Matenga a kapanda mimbu, ce qui signifie que les fesses ont toujours une tracée qui les sépare.

On observe aussi dans la pratique de la solidarité luba une absence de la solidarité mécanique. Les hommes et les femmes ne se regroupent pas en fonction de la nature particulière de l’activité sociale à laquelle ils se consacrent, leur milieu naturel et nécessaire n’est pas le milieu professionnel, en l’occurrence le champ, la chasse ou la pèche commune, mais le milieu natal, leur communauté de vie. Il faut donc qu’un seul réussisse et se mette au service des autres, de la communauté. Cette manière de voir les choses est souvent à la base du sous- développement et de la pauvreté qui frappe les communautés.

Mais en dépit de ces apories, on peut tout de même conclure que, la notion et la pratique de la solidarité positive dans la société luba-kasaï n’est pas seulement un fait social, mais aussi la sève de régulation des relations entre les membres de la communauté de destin.
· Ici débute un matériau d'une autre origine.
(** C9: [getProviderName] matches on [unique_key] and the deleted flag
    alone. For a key that a live row of any environment has, it answers the
    provider of the first live row with that key in the order of the
    store, whatever the environment of that row; this is the provider of
    the row asked about when the live rows with the key agree on it. The
    lookup of the same key scoped to an environment that has no such row
    finds nothing. *)
Theorem getProviderName_ignores_environment (w : World) (row : Provider.Config) :
  In row (configs w) ->
  live row ->
  (exists before first after,
      configs w = before ++ first :: after
      /\ (forall c, In c before ->
                    ~ (Provider.unique_key c = Provider.unique_key row /\ live c))
      /\ Provider.unique_key first = Provider.unique_key row
      /\ live first
      /\ getProviderName (Provider.unique_key row) w
         = (Ok (Some (Provider.provider first)), w))
  /\ ((forall row', In row' (configs w) -> live row' ->
                    Provider.unique_key row' = Provider.unique_key row ->
                    Provider.provider row' = Provider.provider row) ->
      getProviderName (Provider.unique_key row) w = (Ok (Some (Provider.provider row)), w))
  /\ (forall decryptProviderConfig environment_id,
         (forall c, In c (configs w) -> live c ->
                    Provider.unique_key c = Provider.unique_key row ->
                    Provider.environment_id c <> environment_id) ->
         getProviderConfig decryptProviderConfig (Provider.unique_key row) environment_id w
         = (Ok None, w)).
Proof.
  intros Hin Hlive. unfold live in *.
  set (cond := fun c => String.eqb (Provider.unique_key c) (Provider.unique_key row)
                        && negb (Provider.deleted c)).
  assert (Hrow : cond row = true).
  { unfold cond. now rewrite String.eqb_refl, Hlive. }
  assert (Hrun : exists row' rest, filter cond (configs w) = row' :: rest).
  { destruct (filter cond (configs w)) as [|row' rest] eqn:E.
    - rewrite (filter_nil_none cond _ row E Hin) in Hrow. discriminate.
    - now exists row', rest. }
  destruct Hrun as (row' & rest & E).
  destruct (filter_first_In cond _ _ _ E) as [Hin' Hc].
  unfold cond in Hc. apply andb_true_iff in Hc. destruct Hc as [Hk Hd].
  apply String.eqb_eq in Hk. apply negb_true_iff in Hd.
  assert (Hname : getProviderName (Provider.unique_key row) w
                  = (Ok (Some (Provider.provider row')), w)).
  { unfold getProviderName, selectConfigs. run. fold cond. now rewrite E. }
  split; [|split].
  - destruct (filter_first_split cond _ _ _ E) as (before & after & Hsplit & Hb & _).
    exists before, row', after. split; [exact Hsplit|]. split; [|now repeat split].
    intros c Hc [Hck Hcl]. specialize (Hb c Hc). unfold cond in Hb.
    rewrite Hck, String.eqb_refl, Hcl in Hb. discriminate Hb.
  - intros Hagree. rewrite Hname. now rewrite (Hagree row' Hin' Hd Hk).
  - intros dec env Hnone. unfold getProviderConfig, selectConfigs. run.
    match goal with
    | |- context [filter ?f (configs w)] =>
        destruct (filter f (configs w)) as [|c others] eqn:Ec; [reflexivity|]
    end.
    exfalso. apply filter_first_In in Ec. destruct Ec as [Hc1 Hc2].
    apply andb_true_iff in Hc2. destruct Hc2 as [Hc2 Hc3].
    apply andb_true_iff in Hc2. destruct Hc2 as [Hc2 Hc4].
    apply String.eqb_eq in Hc2. apply Z.eqb_eq in Hc4. apply negb_true_iff in Hc3.
    now apply (Hnone c Hc1 Hc3 Hc2).
Qed.

(** C9 as worded fails when the key is live in two environments under two
    providers: the row of environment 2 is live and has the key, and the
    name returned for the key is the provider of the row of environment 1,
    not its own. *)
Lemma getProviderName_answers_for_another_environment :
  In MoreSamples.crmSalesforce (configs MoreSamples.crmWorld)
  /\ live MoreSamples.crmSalesforce
  /\ Provider.unique_key MoreSamples.crmSalesforce = "crm"
  /\ Provider.environment_id MoreSamples.crmSalesforce = 2%Z
  /\ Provider.provider MoreSamples.crmSalesforce = "salesforce"
  /\ getProviderName "crm" MoreSamples.crmWorld
     = (Ok (Some "hubspot"), MoreSamples.crmWorld)
  /\ getProviderName (Provider.unique_key MoreSamples.crmSalesforce) MoreSamples.crmWorld
     <> (Ok (Some (Provider.provider MoreSamples.crmSalesforce)), MoreSamples.crmWorld).
Proof.
  split; [right; now left|]. repeat (split; [reflexivity|]).
  vm_compute. discriminate.
Qed.

Lemma getProviderName_ignores_environment_witness :
  getProviderName "github" ServiceSamples.world = (Ok (Some "github"), ServiceSamples.world)
  /\ getProviderConfig ServiceSamples.unseal "github" 2%Z ServiceSamples.world
     = (Ok None, ServiceSamples.world).
Proof.
  assert (Hin : In ServiceSamples.github (configs ServiceSamples.world)) by (now left).
  assert (Hlive : live ServiceSamples.github) by reflexivity.
  destruct (getProviderName_ignores_environment _ _ Hin Hlive) as (_ & Hown & Hscoped).
  split.
  - apply Hown. intros row' [<-|[<-|[<-|[]]]] _ Hk; try reflexivity; discriminate Hk.
  - apply Hscoped. intros c [<-|[<-|[<-|[]]]] _ Hk; try discriminate Hk.
    simpl. lia.
Defined.

(** C8: the row created for provider [provider] in environment
    [environment_id] has the bare provider name as [unique_key] when the
    environment holds no live row of that provider, and otherwise the
    provider name, a dash and the lower-cased four-character identifier of
    the generator. *)
Theorem createEmptyProviderConfig_unique_key
        (encryptProviderConfig : Provider.Config -> Provider.Config)
        (nanoid : nat -> string) (provider : string) (environment_id : Z) (w : World) :
  exists row w',
    createEmptyProviderConfig encryptProviderConfig nanoid provider environment_id w
    = (Ok row, w')
    /\ configs w' = configs w ++ [row]
    /\ Provider.provider row = provider
    /\ Provider.environment_id row = environment_id
    /\ live row
    /\ ((forall c, In c (configs w) -> Provider.provider c = provider ->
                   Provider.environment_id c = environment_id ->
                   Provider.deleted c = true) ->
        Provider.unique_key row = provider)
    /\ ((exists c, In c (configs w) /\ Provider.provider c = provider
                   /\ Provider.environment_id c = environment_id /\ live c) ->
        Provider.unique_key row
        = (provider ++ "-" ++ toLocaleLowerCase (nanoid 4))%string).
Proof.
  unfold createEmptyProviderConfig, createProviderConfig, selectConfigs, insertConfig. run.
  rewrite countText_zero.
  set (cond := fun c => String.eqb (Provider.provider c) provider
                        && Z.eqb (Provider.environment_id c) environment_id
                        && negb (Provider.deleted c)).
  eexists. eexists. split; [reflexivity|]. simpl.
  split; [reflexivity|]. split; [reflexivity|]. split; [reflexivity|].
  split; [reflexivity|]. split.
  - intros Hnone. destruct (filter cond (configs w)) as [|c rest] eqn:E; [reflexivity|].
    exfalso. apply filter_first_In in E. destruct E as [Hc1 Hc2]. unfold cond in Hc2.
    apply andb_true_iff in Hc2. destruct Hc2 as [Hc2 Hc3].
    apply andb_true_iff in Hc2. destruct Hc2 as [Hc2 Hc4].
    apply String.eqb_eq in Hc2. apply Z.eqb_eq in Hc4. apply negb_true_iff in Hc3.
    rewrite (Hnone c Hc1 Hc2 Hc4) in Hc3. discriminate.
  - intros (c & Hc1 & Hc2 & Hc3 & Hc4). unfold live in Hc4.
    destruct (filter cond (configs w)) as [|c' rest] eqn:E; [|reflexivity].
    exfalso. apply (filter_nil_none cond _ c E) in Hc1. unfold cond in Hc1.
    rewrite Hc2, Hc3, Hc4, String.eqb_refl, Z.eqb_refl in Hc1. discriminate.
Qed.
De cette manière, la solidarité positive pose l’homme au centre de la vie communautaire comme une valeur irremplaçable, et la communauté devient elle-même donc le lieu de la réalisation du bonheur. Tout individu est appelé à conformer son agir à l’éthique du partage, en évitant que ses intérêts compromettent ceux de la communauté de destin. Il s’agit de vivre dans la paix et la tranquillité. Mais cette sorte de solidarité gagnerait en efficacité si elle intégrait la dimension mécanique. Le développement est aussi le fait de ce regroupement d’intérêts personnels, de travail et de réussite individuelle.

En tout état de cause, la question cruciale est celle des enjeux sociaux de la pratique de la solidarité telle qu’elle est vécue par les Luba. Le premier enjeu consiste dans la conscience que le bonheur s’acquiert comme un bien que l’on doit partager. À ce point, l’effort et la participation des membres deviennent une nécessité. Ensuite, la solidarité apparaît comme une réponse à la situation sociale de chacun des membres. On dirait qu’elle est une sorte de justice sociale envers les plus démunies, les invalides et les personnes âgées, etc. Enfin, cette pratique va au-delà de la communauté ; elle concerne aussi les étrangers, ceux qui ne font pas partie de la communauté, mais qui peuvent bénéficier du bienfait, car ils sont considérés comme porteurs du message de Dieu et des ancêtres. De ce fait, elle n’est pas organique basée seulement sur les liens consanguins, mais aussi sur l’altruisme et l’égalité des chances.